(** After the markets' first fetch, up to the [Promise.all]. *)
Definition wchSubscribeOptional (me : nat) (opts : option (list string)) (s : StateAccount) c : Ch :=
  let '(c, extraSubscribersToUse) := constructOptional opts (wsOptionalAccounts s) c in
  let c := set_optional c (default [] opts) in
  let c := foldl (fun c '(a, event) =>
             match wc_objects c !! a with
             | Some o => set_object c a (objSubscribe event o)
             | None => c
             end) c extraSubscribersToUse in
  match extraSubscribersToUse with
  | [] => wchSubscribeEnd me c
  | _ => set_phase c (AwaitOptional (fst <$> extraSubscribersToUse))
  end.

(** The [subscribe] call goes on when the object at [a] has finished its own. *)
Definition resume (me : nat) (a : nat) (r : result unit) c : Ch :=
  match wc_phase c with
  | AwaitState a' opts =>
      if decide (a' = a) then
        match r with
        | Throw e => set_phase c (Rejected e)
        | Ok _ => wchSubscribeMarkets a opts c
        end
      else c
  | AwaitMarkets a' opts s =>
      if decide (a' = a) then
        match r with
        | Throw e => set_phase c (Rejected e)
        | Ok _ => wchSubscribeOptional me opts s c
        end
      else c
  | AwaitOptional waiting =>
      if decide (a ∈ waiting) then
        match r with
        | Throw e => set_phase c (Rejected e)
        | Ok _ =>
            match filter (fun x => x <> a) waiting with
            | [] => wchSubscribeEnd me c
            | waiting' => set_phase c (AwaitOptional waiting')
            end
        end
      else c
  | _ => c
  end.

(** An answer to the first fetch of the object at [a]. *)
Definition wchFetched (me a : nat) (r : result WsResponse) (listener : nat) c : option Ch :=
  o ← wc_objects c !! a;
  '(o', res) ← objFetched me r listener o;
  Some (resume me a res (set_object c a o')).

(** [fetch]: the objects it fetches; the others are not there, and reading
    their [fetch] throws. *)
Definition fetchFields c : list string :=
  ((fun name => String.append name "Subscriber") <$> wc_optionalExtraSubscriptions c) ++
  ["stateAccountSubscriber"; "marketsAccountSubscriber"].
Definition wchFetch c : Ch * result unit :=
  if wc_isSubscribed c then
    foldl (fun '(c, r) field =>
      match r with
      | Throw e => (c, Throw e)
      | Ok _ =>
          match fieldObject field c with
          | Some (a, o) => (set_object c a (objFetch o), Ok tt)
          | None => (c, Throw TypeError)
          end
      end) (c, Ok tt) (fetchFields c)
  else (c, Ok tt).

(** [unsubscribe] from one await to the next: the fields not included are passed
    over, the next one's listener is removed; at the end the flag is dropped.
    [None] is a call that has ended. *)
Fixpoint teardown (q : Teardown) c : Ch * option Teardown :=
  match q with
  | [] => (set_flags c false (wc_isSubscribing c), None)
  | (name, field) :: q' =>
      if match name with
         | None => true
         | Some n => bool_decide (n ∈ wc_optionalExtraSubscriptions c)
         end
      then match fieldObject field c with
           | Some (a, o) => (set_object c a (objUnsubscribe o), Some q')
           | None => (c, None)
           end
      else teardown q' c
  end.

Definition wchUnsubscribe c : Ch :=
  if wc_isSubscribed c then
    let '(c', rest) := teardown teardownOrder c in
    set_teardowns c' (wc_teardowns c' ++ match rest with Some q => [q] | None => [] end)
  else c.

Definition wchContinue (i : nat) c : option Ch :=
  q ← wc_teardowns c !! i;
  let '(c', rest) := teardown q c in
  Some (set_teardowns c' (match rest with
                          | Some q' => <[i := q']> (wc_teardowns c')
                          | None => delete i (wc_teardowns c')
                          end)).

(** A turn of the event loop. *)
Definition wchStep (me : nat) (statePublicKey : PublicKey) c (act : ChAction) : option Ch :=
  match act with
  | CSubscribe opts => Some (wchSubscribeStart statePublicKey opts c)
  | CFetched a r listener => wchFetched me a r listener c
  | CNotify a listener r =>
      o ← wc_objects c !! a; o' ← objNotify me listener r o; Some (set_object c a o')
  | CFetch => Some (wchFetch c).1
  | CFetchAnswered a r =>
      o ← wc_objects c !! a; o' ← objFetchAnswered me r o; Some (set_object c a o')
  | CUnsubscribe => Some (wchUnsubscribe c)
  | CContinue i => wchContinue i c
  end.

Fixpoint wchRun (me : nat) (statePublicKey : PublicKey) (acts : list ChAction) c : option Ch :=
  match acts with
  | [] => Some c
  | act :: acts' => c' ← wchStep me statePublicKey c act; wchRun me statePublicKey acts' c'
  end.

(** ** The getters *)

Definition assertSubscribed c : result unit :=
  if wc_isSubscribed c then Ok tt else Throw NOT_SUBSCRIBED.

Definition assertOptionalSubscribed (name : string) c : result unit :=
  if wc_isSubscribed c then
    if bool_decide (name ∈ wc_optionalExtraSubscriptions c) then Ok tt
    else Throw (NotSubscribedError (optionalMessage name))
  else Throw NOT_SUBSCRIBED.

(** [this[field].data] *)
Definition fieldData (field : string) c : result (option Account) :=
  '(_, o) ← deref (fieldObject field c); Ok (objData o).

Definition wsGetStateAccount c : result (option Account) :=
  _ ← assertSubscribed c; fieldData "stateAccountSubscriber" c.
Definition wsGetMarketsAccount c : result (option Account) :=
  _ ← assertSubscribed c; fieldData "marketsAccountSubscriber" c.
Definition wsGetOptional (name : string) c : result (option Account) :=
  _ ← assertSubscribed c; _ ← assertOptionalSubscribed name c;
  fieldData (String.append name "Subscriber") c.
Definition wsGetTradeHistoryAccount := wsGetOptional "tradeHistoryAccount".
Definition wsGetDepositHistoryAccount := wsGetOptional "depositHistoryAccount".
Definition wsGetFundingPaymentHistoryAccount := wsGetOptional "fundingPaymentHistoryAccount".
Definition wsGetFundingRateHistoryAccount := wsGetOptional "fundingRateHistoryAccount".
Definition wsGetCurveHistoryAccount := wsGetOptional "curveHistoryAccount".
Definition wsGetLiquidationHistoryAccount := wsGetOptional "liquidationHistoryAccount".
End Ch.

──────────────────────────────

[Problem to solve]
Repeat the data in full, keeping each word exactly as it is.

[Answer box]
(** After the markets' first fetch, up to the [Promise.all]. *)
Definition wchSubscribeOptional (me : nat) (opts : option (list string)) (s : StateAccount) c : Ch :=
  let '(c, extraSubscribersToUse) := constructOptional opts (wsOptionalAccounts s) c in
  let c := set_optional c (default [] opts) in
  let c := foldl (fun c '(a, event) =>
             match wc_objects c !! a with
             | Some o => set_object c a (objSubscribe event o)
             | None => c
             end) c extraSubscribersToUse in
  match extraSubscribersToUse with
  | [] => wchSubscribeEnd me c
  | _ => set_phase c (AwaitOptional (fst <$> extraSubscribersToUse))
  end.

(** The [subscribe] call goes on when the object at [a] has finished its own. *)
Definition resume (me : nat) (a : nat) (r : result unit) c : Ch :=
  match wc_phase c with
  | AwaitState a' opts =>
      if decide (a' = a) then
        match r with
        | Throw e => set_phase c (Rejected e)
        | Ok _ => wchSubscribeMarkets a opts c
        end
      else c
  | AwaitMarkets a' opts s =>
      if decide (a' = a) then
        match r with
        | Throw e => set_phase c (Rejected e)
        | Ok _ => wchSubscribeOptional me opts s c
        end
      else c
  | AwaitOptional waiting =>
      if decide (a ∈ waiting) then
        match r with
        | Throw e => set_phase c (Rejected e)
        | Ok _ =>
            match filter (fun x => x <> a) waiting with
            | [] => wchSubscribeEnd me c
            | waiting' => set_phase c (AwaitOptional waiting')
            end
        end
      else c
  | _ => c
  end.

(** An answer to the first fetch of the object at [a]. *)
Definition wchFetched (me a : nat) (r : result WsResponse) (listener : nat) c : option Ch :=
  o ← wc_objects c !! a;
  '(o', res) ← objFetched me r listener o;
  Some (resume me a res (set_object c a o')).

(** [fetch]: the objects it fetches; the others are not there, and reading
    their [fetch] throws. *)
Definition fetchFields c : list string :=
  ((fun name => String.append name "Subscriber") <$> wc_optionalExtraSubscriptions c) ++
  ["stateAccountSubscriber"; "marketsAccountSubscriber"].
Definition wchFetch c : Ch * result unit :=
  if wc_isSubscribed c then
    foldl (fun '(c, r) field =>
      match r with
      | Throw e => (c, Throw e)
      | Ok _ =>
          match fieldObject field c with
          | Some (a, o) => (set_object c a (objFetch o), Ok tt)
          | None => (c, Throw TypeError)
          end
      end) (c, Ok tt) (fetchFields c)
  else (c, Ok tt).

(** [unsubscribe] from one await to the next: the fields not included are passed
    over, the next one's listener is removed; at the end the flag is dropped.
    [None] is a call that has ended. *)
Fixpoint teardown (q : Teardown) c : Ch * option Teardown :=
  match q with
  | [] => (set_flags c false (wc_isSubscribing c), None)
  | (name, field) :: q' =>
      if match name with
         | None => true
         | Some n => bool_decide (n ∈ wc_optionalExtraSubscriptions c)
         end
      then match fieldObject field c with
           | Some (a, o) => (set_object c a (objUnsubscribe o), Some q')
           | None => (c, None)
           end
      else teardown q' c
  end.

Definition wchUnsubscribe c : Ch :=
  if wc_isSubscribed c then
    let '(c', rest) := teardown teardownOrder c in
    set_teardowns c' (wc_teardowns c' ++ match rest with Some q => [q] | None => [] end)
  else c.

Definition wchContinue (i : nat) c : option Ch :=
  q ← wc_teardowns c !! i;
  let '(c', rest) := teardown q c in
  Some (set_teardowns c' (match rest with
                          | Some q' => <[i := q']> (wc_teardowns c')
                          | None => delete i (wc_teardowns c')
                          end)).

(** A turn of the event loop. *)
Definition wchStep (me : nat) (statePublicKey : PublicKey) c (act : ChAction) : option Ch :=
  match act with
  | CSubscribe opts => Some (wchSubscribeStart statePublicKey opts c)
  | CFetched a r listener => wchFetched me a r listener c
  | CNotify a listener r =>
      o ← wc_objects c !! a; o' ← objNotify me listener r o; Some (set_object c a o')
  | CFetch => Some (wchFetch c).1
  | CFetchAnswered a r =>
      o ← wc_objects c !! a; o' ← objFetchAnswered me r o; Some (set_object c a o')
  | CUnsubscribe => Some (wchUnsubscribe c)
  | CContinue i => wchContinue i c
  end.

Fixpoint wchRun (me : nat) (statePublicKey : PublicKey) (acts : list ChAction) c : option Ch :=
  match acts with
  | [] => Some c
  | act :: acts' => c' ← wchStep me statePublicKey c act; wchRun me statePublicKey acts' c'
  end.

(** ** The getters *)

Definition assertSubscribed c : result unit :=
  if wc_isSubscribed c then Ok tt else Throw NOT_SUBSCRIBED.

Definition assertOptionalSubscribed (name : string) c : result unit :=
  if wc_isSubscribed c then
    if bool_decide (name ∈ wc_optionalExtraSubscriptions c) then Ok tt
    else Throw (NotSubscribedError (optionalMessage name))
  else Throw NOT_SUBSCRIBED.

(** [this[field].data] *)
Definition fieldData (field : string) c : result (option Account) :=
  '(_, o) ← deref (fieldObject field c); Ok (objData o).

Definition wsGetStateAccount c : result (option Account) :=
  _ ← assertSubscribed c; fieldData "stateAccountSubscriber" c.
Definition wsGetMarketsAccount c : result (option Account) :=
  _ ← assertSubscribed c; fieldData "marketsAccountSubscriber" c.
Definition wsGetOptional (name : string) c : result (option Account) :=
  _ ← assertSubscribed c; _ ← assertOptionalSubscribed name c;
  fieldData (String.append name "Subscriber") c.
Definition wsGetTradeHistoryAccount := wsGetOptional "tradeHistoryAccount".
Definition wsGetDepositHistoryAccount := wsGetOptional "depositHistoryAccount".
Definition wsGetFundingPaymentHistoryAccount := wsGetOptional "fundingPaymentHistoryAccount".
Definition wsGetFundingRateHistoryAccount := wsGetOptional "fundingRateHistoryAccount".
Definition wsGetCurveHistoryAccount := wsGetOptional "curveHistoryAccount".
Definition wsGetLiquidationHistoryAccount := wsGetOptional "liquidationHistoryAccount".
End Ch.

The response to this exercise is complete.